Czym dziś jest sztuka?
Dziś akademizm oraz wyćwiczenie pewniej maniery bywa zaledwie narzędziem do odnalezienia własnej ścieżki, czy środka ekspresji wewnętrznej. W postmodernizmie dominuje skrajna oryginalność, czy indywidualny charakter dzieła. Czasem obskurny. Obecny nurt jest zbyt liberalny dla samego artysty. Wśród wartych uwagi dzieł, można odnaleźć całe masy tandety i niewyobrażalnego lenistwa autora. Mianem sztuki określa się wszystko, co nas otacza.

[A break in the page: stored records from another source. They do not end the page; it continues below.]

Lemma slow_loop_ok e ss sessions buf ce (r : rel) : ExprProof.is_buffer buf -> readable r ->
  (if (length buf =? 0)%nat then Some None else compile (compile_alloc e) (instrs_alloc e) buf (s_intern ss)) = Some ce ->
  forall n i out (w : W) ref, (i + n = nrows r)%nat -> fits out -> lanes out = lanes r ->
    accepted ss sessions buf (ncols r) (drop i (stored r)) w = Some ref ->
    exists w1 out' rc st1, slow_loop n e ss sessions buf ce r i out w = Some (w1, out', rc, st1) /\ scanned e out out' rc st1 w1 n ref.
Proof.
  intros Hbuf Hr Hce. pose proof Hr as [Hf Hok]. pose proof (length_stored r Hf) as Hls.
  induction n as [|n IH]; intros i out w ref Hi Hfo Hlo Hacc; cbn [slow_loop].
  { rewrite drop_ge in Hacc by lia. cbn in Hacc. injection Hacc as <-. eexists w, out, 0, None. split; [done|]. split; [done|]. split; [done|]. left. cbn.
    split_and!; [done..|]. split; [cbn; lia|]. exists []. by rewrite app_nil_r. }
  destruct (scan_row r i Hr ltac:(lia)) as (x & -> & Hx & Hxl & Hxok & Hd). rewrite Hd in Hacc. cbn [mbind option_bind]. rewrite Hx. cbn [mbind option_bind].
  rewrite (row_passes_verdict e) by done. cbn [accepted] in Hacc.
  destruct (verdict ss sessions buf (ncols r) x w) as [[w1 [keep|st]]|] eqn:Hv; [| |done]; cbn [mbind option_bind] in Hacc |- *.
  2: { injection Hacc as <-. apply verdict_status in Hv. eexists w1, out, st, (Some st). split; [done|]. split; [done|]. split; [done|]. right. left. cbn. split_and!; (done || lia). }
  destruct (accepted ss sessions buf (ncols r) (drop (S i) (stored r)) w1) as [[[w2 l] st]|] eqn:Hrec; [|done]. cbn [mbind option_bind] in Hacc. injection Hacc as <-.
  destruct keep.
  - destruct (append_one e out x Hfo ltac:(by rewrite Hlo)) as (o1 & rc & -> & Hl1 & Hf1 & [[-> Hg]|[-> Hg]]); cbn [mbind option_bind Z.eqb negb ENOMEM].
    + destruct (IH (S i) o1 w1 _ ltac:(lia) Hf1 ltac:(congruence) Hrec) as (w3 & o2 & rc & st1 & -> & Hs2). eexists _, _, _, _. split; [done|]. by apply (scanned_cons e out o1).
    + eexists _, _, _, _. split; [done|]. split; [done|]. split; [done|]. right. right. split_and!; [done..|]. intros Hro. specialize (Hg Hro). lia.
  - cbn [mbind option_bind Z.eqb negb]. destruct (IH (S i) out w1 _ ltac:(lia) Hfo Hlo Hrec) as (w3 & o2 & rc & st1 & -> & Hs2). eexists _, _, _, _. split; [done|].
    destruct Hs2 as (H1 & H2 & H3). split; [done|]. split; [done|]. destruct H3 as [H3|[H3|(-> & -> & H3)]]; [by left|by right; left|right; right].
    split_and!; [done..|]. intros Hro. specialize (H3 Hro). lia.
Qed.

(** Where the fast path applies, the interpreter accepts the rows that satisfy
    the comparison. *)
Lemma fast_cmp_accepted ss sessions buf (r : rel) : ExprProof.is_buffer buf -> exists x, fast_cmp buf r = Some x /\ forall c, x = Some c ->
  simple_fits c (ncols r) /\ forall l (w : W), Forall (fun x => length x = ncols r) l ->
    accepted ss sessions buf (ncols r) l w = Some (w, filter (fun x => simple_holds c x = true) l, None).
Proof.
  intros Hbuf. unfold fast_cmp. destruct (Nat.eqb_spec (length buf) 0) as [|Hne]; [by eexists|]. destruct (nrows r =? 0)%nat; [by eexists|]. cbn [orb].
  destruct (simple_cmp_runs buf Hbuf) as (sc & -> & Hsc). cbn [mbind option_bind]. eexists. split; [done|]. intros c Hc. destruct sc as [c'|]; [|done]. cbn [mbind option_bind] in Hc.
  destruct (Z.ltb_spec (col_a c') (Z.of_nat (ncols r))) as [Hca|]; [|done]. cbn [andb] in Hc. destruct (b_is_const c' || _) eqn:Hcb; [|done]. injection Hc as <-.
  destruct (Hsc c' eq_refl) as (Ha & Hb & Hop & Hrun). split.
  { split; [lia|]. split; [|done]. intros Hk. rewrite Hk in Hcb. cbn [orb] in Hcb. apply Z.ltb_lt in Hcb. lia. }
  intros l w Hl. induction Hl as [|x l Hx _ IH]; [done|]. cbn [accepted].
  assert (Hv : verdict ss sessions buf (ncols r) x w = Some (w, inl (simple_holds c' x))).
  { unfold verdict. rewrite (proj2 (Nat.eqb_neq _ _)) by done. rewrite Hrun, (proj2 (Z.ltb_lt (col_a c') _)) by lia. unfold rd, simple_holds.
    rewrite (list_lookup_lookup_total_lt x (Z.to_nat (col_a c'))) by lia. cbn [mbind option_bind].
    destruct (b_is_const c'); cbn [orb mbind option_bind] in *; [by destruct (col_filter_cmp_scalar _ _ _)|].
    rewrite Hcb. apply Z.ltb_lt in Hcb. rewrite list_lookup_lookup_total_lt by lia. cbn [mbind option_bind]. by destruct (col_filter_cmp_scalar _ _ _). }
  rewrite Hv. cbn [mbind option_bind]. rewrite IH. cbn [mbind option_bind]. rewrite filter_cons. by destruct (simple_holds c' x); case_decide.
Qed.

Lemma new_like_fits (r : rel) : fits (new_like r).
Proof. unfold fits, new_like. cbn [nrows capacity rows]. rewrite length_replicate. lia. Qed.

Poczynając od malarstwa sztalugowego, na przedmiotach codziennego użytku kończąc. Powoduje to drastycznie obniżenie poziomu elitarności. Z drugiej strony galerie promują wciąż starych mistrzów. Sprzedawane są te same dzieła za gigantyczne pieniądze. Oczywiście należy doceniać geniusz dawnych twórców, jednak trzeba pamiętać, że sztuka nie potrafi stać w miejscu i potrzebna jest świeża krew do dalszego rozwoju kulturowego.